Among the lines below, keep only those from the one containing "(** [identifyParentPrefix]: the" through the one containing "if negb (strings_Contains", and reproduce them exactly.

Data shown ::

==========

(** ** Rebuilding the IPAM state *)

(** [fetchOrNewPrefix], on the instance it is given. *)
Definition fetchOrNewPrefix (cidr : string) (ipam : ipamS) : ipamS * (Prefix + error) :=
  match ipam_PrefixFrom cidr ipam with
  | (ipam, inl p) => (ipam, inl p)
  | (ipam, inr err) =>
      if negb (is_not_found err)
      then (ipam, inr (Errorf "error checking for existing parent prefix" (Some (Lib err))))
      else match ipam_NewPrefix cidr ipam with
           | (ipam, inl p) => (ipam, inl p)
           | (ipam, inr err) => (ipam, inr (Errorf "error registering parent prefix" (Some (Lib err))))
           end
  end.

(** [identifyParentPrefix]: the first prefix that overlaps the child, list by list. *)
Fixpoint first_overlapping (child : string) (parents : list Prefix) : option Prefix + error :=
  match parents with
  | [] => inl None
  | parent :: parents =>
      match PrefixesOverlapping [pCidr parent] [child] with
      | Some err =>
          if negb (strings_Contains (err_msg err) "overlaps")
          then inr (Errorf "error checking for overlapping prefixes" (Some (Lib err)))
          else inl (Some parent)
      | None => first_overlapping child parents
      end
  end.

Fixpoint identifyParentPrefix (child : string) (parentLists : list (list Prefix)) :
    option Prefix + error :=
  match parentLists with
  | [] => inl None
  | parents :: parentLists =>
      match first_overlapping child parents with
      | inl None => identifyParentPrefix child parentLists
      | r => r
      end
  end.

(** The parents of the config, registered in a fresh instance. *)
Fixpoint register_parents (acc : list Prefix) (cidrs : list string) :
    goM ipamS (list Prefix + error) :=
  match cidrs with
  | [] => retM (inl acc)
  | parent :: cidrs => fun ipam =>
      match fetchOrNewPrefix parent ipam with
      | (ipam, inr err) =>
          (Ret (inr (Errorf "error registering parent prefix from config" (Some err))), ipam)
      | (ipam, inl p) => register_parents (acc ++ [p]) cidrs ipam
      end
  end.

(** The patches of one ClusterConfig. *)
Fixpoint register_patches (parents tmpParents : list Prefix) (patches : list JSONPatch) :
    goM ipamS (option error) :=
  match patches with
  | [] => retM None
  | patch :: patches =>
      if decide (p_Op patch <> ADD) then register_patches parents tmpParents patches
      else match p_Value patch with
           | None => panicM "nil pointer dereference: patch.Value"
           | Some raw =>
               match json_Unmarshal_string "" raw with
               | None => retM (Some (Errorf "error unmarshaling CIDR from ClusterConfig" None))
               | Some cidr =>
                   match identifyParentPrefix cidr [reverse_slice tmpParents; parents] with
                   | inr err => retM (Some (Errorf "error identifying parent CIDR" (Some err)))
                   | inl None => fun ipam =>
                       match fetchOrNewPrefix cidr ipam with
                       | (ipam, inr err) =>
                           (Ret (Some (Errorf "error registering parentless prefix" (Some err))), ipam)
                       | (ipam, inl _) => register_patches parents tmpParents patches ipam
                       end
                   | inl (Some parent) =>
                       if decide (pCidr parent = cidr)
                       then register_patches parents tmpParents patches
                       else fun ipam =>
                         match ipam_AcquireSpecificChildPrefix (pCidr parent) cidr ipam with
                         | (ipam, inr err) =>
                             (Ret (Some (Errorf "error registering child prefix" (Some (Lib err)))), ipam)
                         | (ipam, inl child) =>
                             register_patches parents (tmpParents ++ [child]) patches ipam
                         end
                   end
               end
           end
  end.

Fixpoint register_ccs (parents : list Prefix) (ccs : list ClusterConfig) :
    goM ipamS (option error) :=
  match ccs with
  | [] => retM None
  | cc :: ccs =>
      let! err := register_patches parents [] (cc_Patches cc) in
      match err with
      | Some err => retM (Some err)
      | None => register_ccs parents ccs
      end
  end.

(** The new instance is local to the function; only its final state is returned. *)
Definition ipamFromClusterConfigs (cfg : IPAMConfig) (ccs : list ClusterConfig) :
    outcome (ipamS + error) :=
  let body : goM ipamS (option error) :=
    let! parents := register_parents [] (concat (range (ParentCIDRs (Spec cfg))).*2) in
    match parents with
    | inr err => retM (Some err)
    | inl parents => register_ccs parents ccs
    end in
  match body ipam_New with
  | (Ret None, ipam) => Ret (inl ipam)
  | (Ret (Some err), _) => Ret (inr err)
  | (Panic why, _) => Panic why
  | (Deadlock, _) => Deadlock
  end.

(** ** RestoreIPAMFromClusterState *)

(** The loop over the clusters: the ClusterConfigs not yet assigned to one, the
    handled ones by key, errors. *)
Record restore_acc : Type := {
  r_ccs : list ClusterConfig;
  r_handled : gmap string ClusterConfig;
  r_errs : option error }.

Definition belongs_to (cluster : Cluster) (cc : ClusterConfig) : bool :=
  bool_decide (Namespace (cc_meta cc) = Namespace (cl_meta cluster)) &&
  bool_decide (default "" (Labels (cc_meta cc) !! ClusterTargetLabel) = Name (cl_meta cluster)).

Definition add_handled (m : gmap string ClusterConfig) (cc : ClusterConfig) : gmap string ClusterConfig :=
  <[objectKey (cc_meta cc) := cc]> m.

Definition add_err (what : string) (err : error) (acc : restore_acc) : restore_acc :=
  {| r_ccs := r_ccs acc; r_handled := r_handled acc;
     r_errs := errors_Join [r_errs acc; Some (Errorf what (Some err))] |}.

Definition restore_cluster (acc : restore_acc) (cluster : Cluster) : M restore_acc :=
  let mine := filter (fun cc => belongs_to cluster cc = true) (r_ccs acc) in
  let clusterCCs := foldl (fun m cc =>
        <[default "" (Labels (cc_meta cc) !! InjectionRuleLabel) := cc]> m) ∅ mine in
  let acc := {| r_ccs := filter (fun cc => belongs_to cluster cc = false) (r_ccs acc);
                r_handled := foldl add_handled (r_handled acc) mine;
                r_errs := r_errs acc |} in
  let! ir := CheckClusterConfigsForCluster cluster None (Some clusterCCs) in
  match ir with
  | inr err => retM (add_err "error checking ClusterConfigs for Cluster" err acc)
  | inl ir =>
      let '(createCount, updateCount) := Size (Some ir) in
      if (0 <? createCount)%nat || (0 <? updateCount)%nat then
        let! err := Apply (Some ir) in
        match err with
        | Some err => retM (add_err "error restoring ClusterConfigs for Cluster" err acc)
        | None =>
            let! updatedCCs := FetchClusterConfigsForCluster cluster in
            match updatedCCs with
            | inr err => retM (add_err "error fetching ClusterConfigs for Cluster after update" err acc)
            | inl updatedCCs =>
                retM {| r_ccs := r_ccs acc;
                        r_handled := foldl add_handled (r_handled acc) (range updatedCCs).*2;
                        r_errs := r_errs acc |}
            end
        end
      else retM acc
  end.

Definition has_finalizer (cc : ClusterConfig) : bool :=
  bool_decide (CIDRManagementFinalizer ∈ Finalizers (cc_meta cc)).

(** The part after the loop: orphans, the new instance, the swap. *)
Definition restore_finish (cfg : IPAMConfig) (acc : restore_acc) : M (option error) :=
  match r_errs acc with
  | Some errs =>
      retM (Some (Errorf "one or more errors occurred during integrity check of ClusterConfigs" (Some errs)))
  | None =>
      let! (handledCCs, err) :=
        if decide (r_ccs acc = []) then retM (r_handled acc, None)
        else
          let! (remainingCCs, err) := handleOrphanedClusterConfigs_internal (r_ccs acc) in
          match err with
          | Some err => retM (r_handled acc, Some (Errorf "error handling orphaned ClusterConfigs" (Some err)))
          | None =>
              retM (foldl add_handled (r_handled acc)
                      (filter (fun cc => has_finalizer cc = true) remainingCCs), None)
          end in
      match err with
      | Some err => retM (Some err)
      | None =>
          match ipamFromClusterConfigs cfg (range handledCCs).*2 with
          | Ret (inl ipam) => on_IPAM (modifyM (set_internal ipam)) ;;; retM None
          | Ret (inr err) =>
              retM (Some (Errorf "error building IPAM state from ClusterConfigs" (Some err)))
          | Panic why => panicM why
          | Deadlock => fun s => (Deadlock, s)
          end
      end
  end.

Definition restore_body : M (option error) :=
  let! s := getM in
  let! cfg :=
    match config s with
    | None =>
        let! name := ProviderName in
        let! cfg := client_GetConfig name in
        retM match cfg with
             | inl cfg => inl cfg
             | inr err => inr (Errorf "error loading config" (Some (Lib err)))
             end
    | Some cfg => retM (inl cfg)
    end in
  match cfg with
  | inr err => retM (Some err)
  | inl cfg =>
      let! clusters := FetchRelevantClusters (Some cfg) in
      match clusters with
      | inr err => retM (Some (Errorf "error fetching Cluster resources for IPAM state restoration" (Some err)))
      | inl clusters =>
          let! ccs := FetchClusterConfigs in
          match ccs with
          | inr err => retM (Some (Errorf "error fetching ClusterConfig resources for IPAM state restoration" (Some err)))
          | inl ccs =>
              let! acc := foldM restore_cluster
                            {| r_ccs := ccs; r_handled := ∅; r_errs := None |} clusters in
              restore_finish cfg acc
          end
      end
  end.

Definition RestoreIPAMFromClusterState : M (option error) :=
  let! s := getM in
  (if decide (is_Some (IPAM s)) then retM tt else modifyM (st_set_IPAM (Some NewIpam))) ;;;
  with_IPAM_lock restore_body.
End restore.

(** ** Lemmas and theorems: reverse *)

Lemma reverse_slice_loop {T} (L : nat) (src : list T) n acc :
  L = (n + length src)%nat ->
  foldl (fun res iv => <[(L - 1 - iv.1)%nat := Some iv.2]> res)
    (replicate (length src) None ++ acc) (imap (fun i v => ((n + i)%nat, v)) src) =
  (Some <$> rev src) ++ acc.
Proof.
  revert n acc. induction src as [|x src IH]; intros n acc HL; [done|].
  rewrite imap_cons. cbn [foldl fst snd length] in *.
  replace (L - 1 - (n + 0))%nat with (length (replicate (length src) (@None T)) + 0)%nat
    by (rewrite length_replicate; lia).
  rewrite replicate_S_end, <- app_assoc, insert_app_r. cbn [app].
  change (<[0%nat:=Some x]> (None :: acc)) with (Some x :: acc).
  rewrite (imap_ext _ (fun i v => ((S n + i)%nat, v))) by (intros; simpl; f_equal; lia).
  rewrite (IH (S n)) by lia. simpl rev. by rewrite fmap_app, <- app_assoc.
Qed.

Lemma reverse_slice_rev {T} (src : list T) : reverse_slice src = rev src.
Proof.
  unfold reverse_slice.
  pose proof (reverse_slice_loop (length src) src 0 [] eq_refl) as Hl.
  rewrite app_nil_r in Hl. rewrite app_nil_r in Hl.
  rewrite (imap_ext _ (fun i v => ((0 + i)%nat, v))) by done. rewrite Hl.
  clear. induction (rev src) as [|x l IH]; simpl; [done|]. f_equal. exact IH.
Qed.

(** ** The strings of an annotation *)

Section annotation.
Context {OM : OpenMCP} {GI : GoIpam} {KA : K8sApi} {CU : CtrlUtils} {GO : GoMapOrder}.

Definition valid_annotation (a : AppliedRulesAnnotation) : Prop :=
  map_Forall (fun k v => valid_utf8 k = true /\ valid_inner v) a.

(** Whatever bytes the annotation has, what is parsed from it is valid. *)
Lemma parse_valid cl a : parse_applied_rules cl = inl a -> valid_annotation a.
Proof.
  unfold parse_applied_rules, FromAnnotation. intros Hp. repeat case_match; simplify_eq.
  - by eapply Unmarshal_map2_valid.
  - apply map_Forall_empty.
Qed.

Lemma annotated_valid cl a r path cidr :
  parse_applied_rules cl = inl a -> nil_map (default None (a !! r)) !! path = Some cidr ->
  valid_utf8 cidr = true.
Proof.
  intros Ha%parse_valid Hc. destruct (a !! r) as [[m|]|] eqn:Hr; [|done..].
  apply (map_Forall_lookup_1 _ _ _ _ Ha) in Hr as [_ Hm]. simpl in *.
  by apply (map_Forall_lookup_1 _ _ _ _ Hm) in Hc as [_ ?].
Qed.
End annotation.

==========

Task solution ::
(** [identifyParentPrefix]: the first prefix that overlaps the child, list by list. *)
Fixpoint first_overlapping (child : string) (parents : list Prefix) : option Prefix + error :=
  match parents with
  | [] => inl None
  | parent :: parents =>
      match PrefixesOverlapping [pCidr parent] [child] with
      | Some err =>
          if negb (strings_Contains (err_msg err) "overlaps")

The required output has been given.